■ **Work required**
Exactly as they appear below, repeat the lines from the one with "e floor funds" through the one with "Proof. intros HQ n t. by eexists _, _. Qed.", and no others.

■ **Data to use**
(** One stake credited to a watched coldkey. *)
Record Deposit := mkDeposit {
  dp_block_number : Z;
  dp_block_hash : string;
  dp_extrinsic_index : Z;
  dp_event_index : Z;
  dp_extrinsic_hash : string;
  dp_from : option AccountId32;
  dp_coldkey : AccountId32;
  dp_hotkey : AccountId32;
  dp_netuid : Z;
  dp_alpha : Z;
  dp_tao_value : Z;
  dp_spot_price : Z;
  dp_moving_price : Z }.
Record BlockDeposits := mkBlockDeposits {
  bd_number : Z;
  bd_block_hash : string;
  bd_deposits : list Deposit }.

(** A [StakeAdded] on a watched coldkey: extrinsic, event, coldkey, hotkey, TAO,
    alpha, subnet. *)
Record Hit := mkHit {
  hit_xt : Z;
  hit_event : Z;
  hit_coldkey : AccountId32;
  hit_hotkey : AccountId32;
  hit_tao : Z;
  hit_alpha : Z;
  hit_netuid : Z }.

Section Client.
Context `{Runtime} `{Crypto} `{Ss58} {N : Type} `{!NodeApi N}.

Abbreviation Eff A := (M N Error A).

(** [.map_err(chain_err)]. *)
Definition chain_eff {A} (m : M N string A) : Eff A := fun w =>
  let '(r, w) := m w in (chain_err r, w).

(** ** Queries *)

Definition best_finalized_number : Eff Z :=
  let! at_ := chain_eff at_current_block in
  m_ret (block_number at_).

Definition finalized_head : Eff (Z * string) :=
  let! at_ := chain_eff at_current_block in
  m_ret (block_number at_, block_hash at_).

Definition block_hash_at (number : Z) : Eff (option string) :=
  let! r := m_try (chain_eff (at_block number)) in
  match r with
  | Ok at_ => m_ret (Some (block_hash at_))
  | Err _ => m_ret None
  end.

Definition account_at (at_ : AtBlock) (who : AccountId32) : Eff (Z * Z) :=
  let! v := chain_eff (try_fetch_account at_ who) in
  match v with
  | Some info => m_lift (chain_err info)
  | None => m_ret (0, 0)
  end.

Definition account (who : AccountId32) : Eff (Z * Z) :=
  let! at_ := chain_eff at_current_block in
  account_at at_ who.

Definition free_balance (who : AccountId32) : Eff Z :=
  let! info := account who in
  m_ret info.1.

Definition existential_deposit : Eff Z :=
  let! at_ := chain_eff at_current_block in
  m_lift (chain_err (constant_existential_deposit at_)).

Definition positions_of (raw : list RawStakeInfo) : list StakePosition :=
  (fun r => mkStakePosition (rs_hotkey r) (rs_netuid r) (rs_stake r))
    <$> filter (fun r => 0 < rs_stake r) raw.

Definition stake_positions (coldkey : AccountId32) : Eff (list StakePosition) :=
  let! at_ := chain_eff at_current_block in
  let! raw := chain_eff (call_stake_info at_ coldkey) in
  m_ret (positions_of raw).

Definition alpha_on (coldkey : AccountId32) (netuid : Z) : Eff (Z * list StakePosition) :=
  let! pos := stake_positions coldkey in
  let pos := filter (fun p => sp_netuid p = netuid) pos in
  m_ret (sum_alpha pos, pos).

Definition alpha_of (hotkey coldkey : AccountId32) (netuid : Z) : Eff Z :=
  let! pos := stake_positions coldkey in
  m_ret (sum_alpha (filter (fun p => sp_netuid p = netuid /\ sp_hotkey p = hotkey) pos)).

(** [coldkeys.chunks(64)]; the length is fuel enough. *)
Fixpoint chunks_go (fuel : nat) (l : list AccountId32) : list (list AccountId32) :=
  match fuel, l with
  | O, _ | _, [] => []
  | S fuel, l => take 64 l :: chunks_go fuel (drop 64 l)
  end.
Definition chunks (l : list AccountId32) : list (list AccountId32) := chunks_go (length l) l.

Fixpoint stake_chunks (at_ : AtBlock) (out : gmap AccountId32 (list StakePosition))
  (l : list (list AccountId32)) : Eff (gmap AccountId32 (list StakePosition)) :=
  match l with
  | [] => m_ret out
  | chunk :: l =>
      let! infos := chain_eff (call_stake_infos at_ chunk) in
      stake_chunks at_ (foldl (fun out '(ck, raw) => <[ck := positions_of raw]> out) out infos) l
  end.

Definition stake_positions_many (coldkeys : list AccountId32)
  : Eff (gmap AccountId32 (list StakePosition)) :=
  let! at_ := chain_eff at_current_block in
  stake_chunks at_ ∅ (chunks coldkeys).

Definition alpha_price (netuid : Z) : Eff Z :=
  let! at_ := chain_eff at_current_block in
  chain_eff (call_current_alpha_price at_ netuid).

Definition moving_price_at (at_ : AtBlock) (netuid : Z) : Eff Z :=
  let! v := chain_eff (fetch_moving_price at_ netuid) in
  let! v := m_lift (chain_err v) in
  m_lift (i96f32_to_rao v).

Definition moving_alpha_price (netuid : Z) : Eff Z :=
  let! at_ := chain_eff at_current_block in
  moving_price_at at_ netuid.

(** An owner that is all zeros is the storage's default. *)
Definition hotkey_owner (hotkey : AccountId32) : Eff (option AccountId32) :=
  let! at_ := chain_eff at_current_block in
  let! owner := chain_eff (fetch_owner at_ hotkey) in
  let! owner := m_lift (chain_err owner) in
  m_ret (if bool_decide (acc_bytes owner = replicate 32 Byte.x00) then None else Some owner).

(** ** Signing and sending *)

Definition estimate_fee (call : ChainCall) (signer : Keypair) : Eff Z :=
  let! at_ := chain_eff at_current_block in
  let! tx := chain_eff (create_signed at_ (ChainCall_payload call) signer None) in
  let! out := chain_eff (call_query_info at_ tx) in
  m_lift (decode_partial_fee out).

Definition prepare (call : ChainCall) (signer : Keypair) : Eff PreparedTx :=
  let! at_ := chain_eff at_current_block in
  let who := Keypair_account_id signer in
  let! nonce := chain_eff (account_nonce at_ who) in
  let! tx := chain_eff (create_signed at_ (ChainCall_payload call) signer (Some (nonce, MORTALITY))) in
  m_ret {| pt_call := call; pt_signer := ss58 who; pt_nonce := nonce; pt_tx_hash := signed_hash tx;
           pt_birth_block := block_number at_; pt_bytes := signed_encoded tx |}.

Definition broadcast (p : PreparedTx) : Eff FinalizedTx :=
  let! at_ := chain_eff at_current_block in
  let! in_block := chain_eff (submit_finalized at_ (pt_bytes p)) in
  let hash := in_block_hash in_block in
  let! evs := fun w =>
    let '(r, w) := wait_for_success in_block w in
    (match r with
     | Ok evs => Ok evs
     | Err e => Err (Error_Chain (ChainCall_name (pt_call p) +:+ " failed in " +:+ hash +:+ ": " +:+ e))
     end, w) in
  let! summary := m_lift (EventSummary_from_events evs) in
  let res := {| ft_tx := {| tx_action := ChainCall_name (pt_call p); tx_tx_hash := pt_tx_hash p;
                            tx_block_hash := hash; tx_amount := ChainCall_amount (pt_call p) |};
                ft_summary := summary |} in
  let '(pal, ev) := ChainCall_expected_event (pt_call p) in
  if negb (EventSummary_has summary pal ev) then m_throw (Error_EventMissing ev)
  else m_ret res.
---
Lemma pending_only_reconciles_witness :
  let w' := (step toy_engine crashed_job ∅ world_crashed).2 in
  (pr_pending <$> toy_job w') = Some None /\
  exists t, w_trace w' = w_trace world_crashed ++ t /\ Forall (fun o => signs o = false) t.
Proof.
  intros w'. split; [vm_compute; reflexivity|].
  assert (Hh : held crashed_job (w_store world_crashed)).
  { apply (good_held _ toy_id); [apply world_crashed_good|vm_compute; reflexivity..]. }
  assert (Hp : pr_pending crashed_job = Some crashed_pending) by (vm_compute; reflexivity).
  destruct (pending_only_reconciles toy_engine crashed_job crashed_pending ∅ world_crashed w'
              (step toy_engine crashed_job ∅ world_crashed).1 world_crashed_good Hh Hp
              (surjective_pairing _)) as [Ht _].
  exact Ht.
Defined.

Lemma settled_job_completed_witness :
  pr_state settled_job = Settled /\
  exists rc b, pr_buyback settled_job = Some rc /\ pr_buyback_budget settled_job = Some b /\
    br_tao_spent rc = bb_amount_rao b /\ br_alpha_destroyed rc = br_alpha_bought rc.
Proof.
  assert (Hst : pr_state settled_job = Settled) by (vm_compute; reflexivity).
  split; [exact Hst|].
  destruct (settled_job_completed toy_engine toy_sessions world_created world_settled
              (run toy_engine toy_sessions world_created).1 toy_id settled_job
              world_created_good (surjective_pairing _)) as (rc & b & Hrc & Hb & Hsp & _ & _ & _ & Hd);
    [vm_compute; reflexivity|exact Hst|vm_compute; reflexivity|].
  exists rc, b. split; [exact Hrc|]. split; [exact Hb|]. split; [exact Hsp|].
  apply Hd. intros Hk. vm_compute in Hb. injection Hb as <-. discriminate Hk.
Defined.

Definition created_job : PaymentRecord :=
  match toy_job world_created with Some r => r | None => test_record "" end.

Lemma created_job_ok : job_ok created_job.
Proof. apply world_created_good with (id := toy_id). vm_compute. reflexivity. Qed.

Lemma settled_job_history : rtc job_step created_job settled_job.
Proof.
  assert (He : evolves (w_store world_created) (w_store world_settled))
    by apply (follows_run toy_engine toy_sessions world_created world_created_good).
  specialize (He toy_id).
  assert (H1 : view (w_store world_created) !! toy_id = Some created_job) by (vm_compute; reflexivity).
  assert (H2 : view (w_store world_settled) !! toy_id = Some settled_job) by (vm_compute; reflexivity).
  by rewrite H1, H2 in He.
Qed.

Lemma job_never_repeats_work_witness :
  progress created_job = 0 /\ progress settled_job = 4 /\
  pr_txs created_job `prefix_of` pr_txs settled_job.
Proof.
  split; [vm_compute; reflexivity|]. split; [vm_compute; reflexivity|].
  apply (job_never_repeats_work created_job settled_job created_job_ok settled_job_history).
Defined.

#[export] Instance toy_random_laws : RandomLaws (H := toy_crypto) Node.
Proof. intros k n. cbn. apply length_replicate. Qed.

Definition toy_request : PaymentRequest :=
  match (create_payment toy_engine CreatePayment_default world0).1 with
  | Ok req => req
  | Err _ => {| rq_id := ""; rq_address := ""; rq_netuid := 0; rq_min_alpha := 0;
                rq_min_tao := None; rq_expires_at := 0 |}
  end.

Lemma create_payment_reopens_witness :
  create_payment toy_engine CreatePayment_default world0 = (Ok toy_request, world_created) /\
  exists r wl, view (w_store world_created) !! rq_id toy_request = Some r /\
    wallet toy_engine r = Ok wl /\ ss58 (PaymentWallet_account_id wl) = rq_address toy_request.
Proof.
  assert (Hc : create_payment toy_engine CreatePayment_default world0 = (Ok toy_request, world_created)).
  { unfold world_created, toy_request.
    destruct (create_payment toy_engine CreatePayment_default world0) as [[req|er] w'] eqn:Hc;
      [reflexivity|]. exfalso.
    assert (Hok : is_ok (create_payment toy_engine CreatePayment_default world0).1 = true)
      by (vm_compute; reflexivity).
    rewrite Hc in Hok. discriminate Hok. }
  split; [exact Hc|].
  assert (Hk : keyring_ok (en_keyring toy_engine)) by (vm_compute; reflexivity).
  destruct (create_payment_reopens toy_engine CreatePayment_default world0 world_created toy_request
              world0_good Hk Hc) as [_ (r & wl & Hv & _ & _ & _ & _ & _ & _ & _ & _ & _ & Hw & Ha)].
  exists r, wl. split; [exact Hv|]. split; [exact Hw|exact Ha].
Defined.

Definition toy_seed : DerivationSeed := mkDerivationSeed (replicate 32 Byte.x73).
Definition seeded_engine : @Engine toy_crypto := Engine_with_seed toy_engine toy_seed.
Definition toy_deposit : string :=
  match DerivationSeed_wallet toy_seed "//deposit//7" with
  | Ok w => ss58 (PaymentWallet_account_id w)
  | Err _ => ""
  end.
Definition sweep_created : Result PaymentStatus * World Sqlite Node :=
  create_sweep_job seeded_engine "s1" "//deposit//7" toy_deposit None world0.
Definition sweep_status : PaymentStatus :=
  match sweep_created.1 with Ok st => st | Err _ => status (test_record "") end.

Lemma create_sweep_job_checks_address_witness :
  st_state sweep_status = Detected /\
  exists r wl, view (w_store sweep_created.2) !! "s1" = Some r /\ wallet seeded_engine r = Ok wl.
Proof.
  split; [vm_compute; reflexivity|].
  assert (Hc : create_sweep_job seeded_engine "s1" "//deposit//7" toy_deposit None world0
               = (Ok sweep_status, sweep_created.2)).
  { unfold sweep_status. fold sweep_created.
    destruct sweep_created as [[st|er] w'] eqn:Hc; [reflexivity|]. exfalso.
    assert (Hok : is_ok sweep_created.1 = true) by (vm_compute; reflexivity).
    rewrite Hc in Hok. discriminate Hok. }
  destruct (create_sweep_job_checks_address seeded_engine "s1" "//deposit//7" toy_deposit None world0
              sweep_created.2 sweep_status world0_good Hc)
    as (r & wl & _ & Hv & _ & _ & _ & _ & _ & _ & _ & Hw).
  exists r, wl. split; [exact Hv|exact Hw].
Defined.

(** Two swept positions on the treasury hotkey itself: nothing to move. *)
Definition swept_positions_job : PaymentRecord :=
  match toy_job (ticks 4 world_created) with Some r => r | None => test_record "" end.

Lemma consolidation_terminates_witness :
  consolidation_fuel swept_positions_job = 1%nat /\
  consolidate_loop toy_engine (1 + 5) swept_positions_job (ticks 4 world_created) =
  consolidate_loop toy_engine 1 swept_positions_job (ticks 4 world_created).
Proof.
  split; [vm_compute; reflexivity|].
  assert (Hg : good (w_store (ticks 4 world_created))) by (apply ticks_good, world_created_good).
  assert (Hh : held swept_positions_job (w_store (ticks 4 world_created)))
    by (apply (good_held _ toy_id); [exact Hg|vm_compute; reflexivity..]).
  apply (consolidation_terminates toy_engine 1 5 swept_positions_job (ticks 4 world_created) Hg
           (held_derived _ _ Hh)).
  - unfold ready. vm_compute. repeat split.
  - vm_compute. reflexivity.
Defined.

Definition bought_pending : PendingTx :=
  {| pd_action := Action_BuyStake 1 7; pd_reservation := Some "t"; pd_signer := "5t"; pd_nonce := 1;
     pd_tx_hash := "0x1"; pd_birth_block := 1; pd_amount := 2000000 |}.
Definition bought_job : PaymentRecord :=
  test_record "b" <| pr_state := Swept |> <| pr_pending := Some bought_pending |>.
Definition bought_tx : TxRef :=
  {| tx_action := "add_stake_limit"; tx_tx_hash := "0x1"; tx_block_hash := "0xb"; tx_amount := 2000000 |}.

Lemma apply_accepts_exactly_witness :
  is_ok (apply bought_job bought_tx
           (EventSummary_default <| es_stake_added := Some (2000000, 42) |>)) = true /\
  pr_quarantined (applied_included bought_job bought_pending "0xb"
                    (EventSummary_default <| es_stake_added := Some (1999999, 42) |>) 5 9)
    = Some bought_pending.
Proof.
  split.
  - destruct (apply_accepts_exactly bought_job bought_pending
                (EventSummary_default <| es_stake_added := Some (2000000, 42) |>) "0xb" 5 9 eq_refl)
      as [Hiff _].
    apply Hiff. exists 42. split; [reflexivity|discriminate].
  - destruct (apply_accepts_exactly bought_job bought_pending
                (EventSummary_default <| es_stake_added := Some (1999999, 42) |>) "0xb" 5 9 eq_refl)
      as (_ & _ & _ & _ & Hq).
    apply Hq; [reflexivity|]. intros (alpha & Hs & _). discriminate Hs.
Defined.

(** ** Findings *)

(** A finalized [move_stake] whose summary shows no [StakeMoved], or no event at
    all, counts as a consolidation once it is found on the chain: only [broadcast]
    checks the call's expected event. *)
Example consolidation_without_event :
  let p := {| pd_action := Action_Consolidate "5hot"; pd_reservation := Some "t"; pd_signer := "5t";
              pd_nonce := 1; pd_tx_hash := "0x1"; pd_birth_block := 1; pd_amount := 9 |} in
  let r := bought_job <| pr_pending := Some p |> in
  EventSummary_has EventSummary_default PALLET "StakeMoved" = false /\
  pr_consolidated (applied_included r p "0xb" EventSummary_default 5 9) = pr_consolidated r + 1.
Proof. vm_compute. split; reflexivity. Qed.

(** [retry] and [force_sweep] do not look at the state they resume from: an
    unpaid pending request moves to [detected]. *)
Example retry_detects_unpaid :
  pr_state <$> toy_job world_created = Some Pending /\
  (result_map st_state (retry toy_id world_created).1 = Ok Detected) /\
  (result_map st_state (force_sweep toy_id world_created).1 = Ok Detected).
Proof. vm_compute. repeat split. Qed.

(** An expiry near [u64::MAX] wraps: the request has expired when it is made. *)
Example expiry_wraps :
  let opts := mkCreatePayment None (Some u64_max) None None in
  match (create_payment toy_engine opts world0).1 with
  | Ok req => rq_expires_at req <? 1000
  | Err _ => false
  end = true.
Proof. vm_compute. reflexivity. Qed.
==
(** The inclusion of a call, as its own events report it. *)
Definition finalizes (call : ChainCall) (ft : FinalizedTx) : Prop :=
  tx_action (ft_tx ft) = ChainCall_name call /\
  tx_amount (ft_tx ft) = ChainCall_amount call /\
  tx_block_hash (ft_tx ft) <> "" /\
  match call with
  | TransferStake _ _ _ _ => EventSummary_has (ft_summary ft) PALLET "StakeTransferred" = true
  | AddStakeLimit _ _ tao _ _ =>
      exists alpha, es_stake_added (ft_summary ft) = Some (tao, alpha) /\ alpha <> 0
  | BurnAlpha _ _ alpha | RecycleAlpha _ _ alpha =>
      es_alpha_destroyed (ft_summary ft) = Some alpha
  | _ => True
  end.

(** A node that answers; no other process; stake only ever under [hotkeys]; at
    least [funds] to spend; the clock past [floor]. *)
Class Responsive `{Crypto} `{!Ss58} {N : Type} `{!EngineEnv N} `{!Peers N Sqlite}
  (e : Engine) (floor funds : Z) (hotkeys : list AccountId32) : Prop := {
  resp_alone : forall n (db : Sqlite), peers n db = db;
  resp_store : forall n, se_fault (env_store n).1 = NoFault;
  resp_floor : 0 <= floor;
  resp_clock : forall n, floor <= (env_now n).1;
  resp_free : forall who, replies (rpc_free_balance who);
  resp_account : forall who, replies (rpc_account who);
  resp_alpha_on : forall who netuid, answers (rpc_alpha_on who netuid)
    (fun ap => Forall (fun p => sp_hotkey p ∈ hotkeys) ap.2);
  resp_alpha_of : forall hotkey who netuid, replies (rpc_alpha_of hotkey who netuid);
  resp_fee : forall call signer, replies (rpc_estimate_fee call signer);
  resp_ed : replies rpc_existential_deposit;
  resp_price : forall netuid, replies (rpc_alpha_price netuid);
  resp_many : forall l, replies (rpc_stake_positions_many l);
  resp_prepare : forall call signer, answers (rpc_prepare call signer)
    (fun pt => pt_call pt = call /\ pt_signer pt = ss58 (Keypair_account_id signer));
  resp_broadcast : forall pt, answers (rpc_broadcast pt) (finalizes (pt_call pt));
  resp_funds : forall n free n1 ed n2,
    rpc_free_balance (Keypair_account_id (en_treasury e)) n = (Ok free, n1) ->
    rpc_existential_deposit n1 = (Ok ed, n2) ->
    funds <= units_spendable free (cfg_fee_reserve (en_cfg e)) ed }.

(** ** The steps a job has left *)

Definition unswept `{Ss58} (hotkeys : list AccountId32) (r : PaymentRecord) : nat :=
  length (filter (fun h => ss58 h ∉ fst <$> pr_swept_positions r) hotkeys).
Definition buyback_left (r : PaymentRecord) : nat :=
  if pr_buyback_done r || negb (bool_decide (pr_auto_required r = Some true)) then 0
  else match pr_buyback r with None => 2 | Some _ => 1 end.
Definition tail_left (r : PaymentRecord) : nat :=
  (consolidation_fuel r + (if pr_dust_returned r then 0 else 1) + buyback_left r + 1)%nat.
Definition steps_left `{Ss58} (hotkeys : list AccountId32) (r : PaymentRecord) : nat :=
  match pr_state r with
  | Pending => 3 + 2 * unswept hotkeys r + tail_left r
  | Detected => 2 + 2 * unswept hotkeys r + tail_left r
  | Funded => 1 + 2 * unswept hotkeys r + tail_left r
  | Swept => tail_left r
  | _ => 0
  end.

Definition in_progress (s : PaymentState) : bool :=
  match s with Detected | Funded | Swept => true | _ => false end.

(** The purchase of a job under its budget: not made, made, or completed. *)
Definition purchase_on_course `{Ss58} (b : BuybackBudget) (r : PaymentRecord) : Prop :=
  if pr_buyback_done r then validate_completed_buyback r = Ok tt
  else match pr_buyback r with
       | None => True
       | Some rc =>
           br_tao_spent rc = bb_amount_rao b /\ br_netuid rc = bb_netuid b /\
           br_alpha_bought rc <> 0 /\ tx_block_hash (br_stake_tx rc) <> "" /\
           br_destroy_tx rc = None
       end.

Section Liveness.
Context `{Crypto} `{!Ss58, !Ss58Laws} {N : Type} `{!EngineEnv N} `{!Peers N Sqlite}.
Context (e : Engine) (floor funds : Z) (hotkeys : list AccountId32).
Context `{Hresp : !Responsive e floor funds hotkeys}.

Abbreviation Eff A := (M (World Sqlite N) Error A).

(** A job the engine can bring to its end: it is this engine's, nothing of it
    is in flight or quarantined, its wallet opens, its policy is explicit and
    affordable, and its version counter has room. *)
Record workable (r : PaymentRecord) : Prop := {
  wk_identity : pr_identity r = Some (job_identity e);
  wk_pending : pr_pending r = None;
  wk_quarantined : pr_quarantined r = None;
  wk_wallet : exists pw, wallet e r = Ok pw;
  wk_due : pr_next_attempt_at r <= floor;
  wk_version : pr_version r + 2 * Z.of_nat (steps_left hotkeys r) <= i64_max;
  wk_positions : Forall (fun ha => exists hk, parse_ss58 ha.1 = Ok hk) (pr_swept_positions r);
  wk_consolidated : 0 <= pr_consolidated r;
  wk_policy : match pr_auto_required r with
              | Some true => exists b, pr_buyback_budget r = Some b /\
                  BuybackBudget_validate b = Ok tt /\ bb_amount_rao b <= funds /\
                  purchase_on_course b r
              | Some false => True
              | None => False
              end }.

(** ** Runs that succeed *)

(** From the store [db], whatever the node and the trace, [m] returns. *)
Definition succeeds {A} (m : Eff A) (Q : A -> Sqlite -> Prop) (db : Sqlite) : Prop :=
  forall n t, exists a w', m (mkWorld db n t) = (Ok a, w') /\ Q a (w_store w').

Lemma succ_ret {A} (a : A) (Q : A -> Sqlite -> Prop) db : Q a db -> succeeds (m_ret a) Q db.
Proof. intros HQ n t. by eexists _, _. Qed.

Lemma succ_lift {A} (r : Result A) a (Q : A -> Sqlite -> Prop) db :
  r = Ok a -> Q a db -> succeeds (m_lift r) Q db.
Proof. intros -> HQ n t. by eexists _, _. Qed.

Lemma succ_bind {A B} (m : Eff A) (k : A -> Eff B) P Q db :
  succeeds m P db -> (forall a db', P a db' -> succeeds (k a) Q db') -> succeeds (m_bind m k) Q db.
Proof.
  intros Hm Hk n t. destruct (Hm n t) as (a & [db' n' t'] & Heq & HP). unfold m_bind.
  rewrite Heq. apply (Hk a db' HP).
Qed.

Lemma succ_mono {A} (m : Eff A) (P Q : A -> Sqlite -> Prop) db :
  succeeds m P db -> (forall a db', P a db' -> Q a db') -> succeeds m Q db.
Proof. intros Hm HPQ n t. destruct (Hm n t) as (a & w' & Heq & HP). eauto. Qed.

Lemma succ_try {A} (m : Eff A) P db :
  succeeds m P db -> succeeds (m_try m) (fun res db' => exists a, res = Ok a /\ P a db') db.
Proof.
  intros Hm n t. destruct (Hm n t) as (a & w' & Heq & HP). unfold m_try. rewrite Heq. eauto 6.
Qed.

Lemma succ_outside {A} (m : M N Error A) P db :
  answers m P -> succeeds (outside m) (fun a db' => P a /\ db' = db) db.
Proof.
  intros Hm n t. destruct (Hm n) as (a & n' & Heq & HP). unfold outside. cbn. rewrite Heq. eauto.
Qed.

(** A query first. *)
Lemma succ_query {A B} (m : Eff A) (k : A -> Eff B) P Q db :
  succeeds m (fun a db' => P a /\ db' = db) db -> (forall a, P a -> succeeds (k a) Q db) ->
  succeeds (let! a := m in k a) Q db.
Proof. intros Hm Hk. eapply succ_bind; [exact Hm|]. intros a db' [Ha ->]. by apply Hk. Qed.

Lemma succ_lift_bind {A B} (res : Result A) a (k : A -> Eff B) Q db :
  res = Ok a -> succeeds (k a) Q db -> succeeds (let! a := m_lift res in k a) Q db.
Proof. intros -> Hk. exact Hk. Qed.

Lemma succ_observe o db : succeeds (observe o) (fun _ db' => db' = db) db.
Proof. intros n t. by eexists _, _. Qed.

■ **Your solution**
Context `{Hresp : !Responsive e floor funds hotkeys}.

Abbreviation Eff A := (M (World Sqlite N) Error A).

(** A job the engine can bring to its end: it is this engine's, nothing of it
    is in flight or quarantined, its wallet opens, its policy is explicit and
    affordable, and its version counter has room. *)
Record workable (r : PaymentRecord) : Prop := {
  wk_identity : pr_identity r = Some (job_identity e);
  wk_pending : pr_pending r = None;
  wk_quarantined : pr_quarantined r = None;
  wk_wallet : exists pw, wallet e r = Ok pw;
  wk_due : pr_next_attempt_at r <= floor;
  wk_version : pr_version r + 2 * Z.of_nat (steps_left hotkeys r) <= i64_max;
  wk_positions : Forall (fun ha => exists hk, parse_ss58 ha.1 = Ok hk) (pr_swept_positions r);
  wk_consolidated : 0 <= pr_consolidated r;
  wk_policy : match pr_auto_required r with
              | Some true => exists b, pr_buyback_budget r = Some b /\
                  BuybackBudget_validate b = Ok tt /\ bb_amount_rao b <= funds /\
                  purchase_on_course b r
              | Some false => True
              | None => False
              end }.

(** ** Runs that succeed *)

(** From the store [db], whatever the node and the trace, [m] returns. *)
Definition succeeds {A} (m : Eff A) (Q : A -> Sqlite -> Prop) (db : Sqlite) : Prop :=
  forall n t, exists a w', m (mkWorld db n t) = (Ok a, w') /\ Q a (w_store w').

Lemma succ_ret {A} (a : A) (Q : A -> Sqlite -> Prop) db : Q a db -> succeeds (m_ret a) Q db.
Proof. intros HQ n t. by eexists _, _. Qed.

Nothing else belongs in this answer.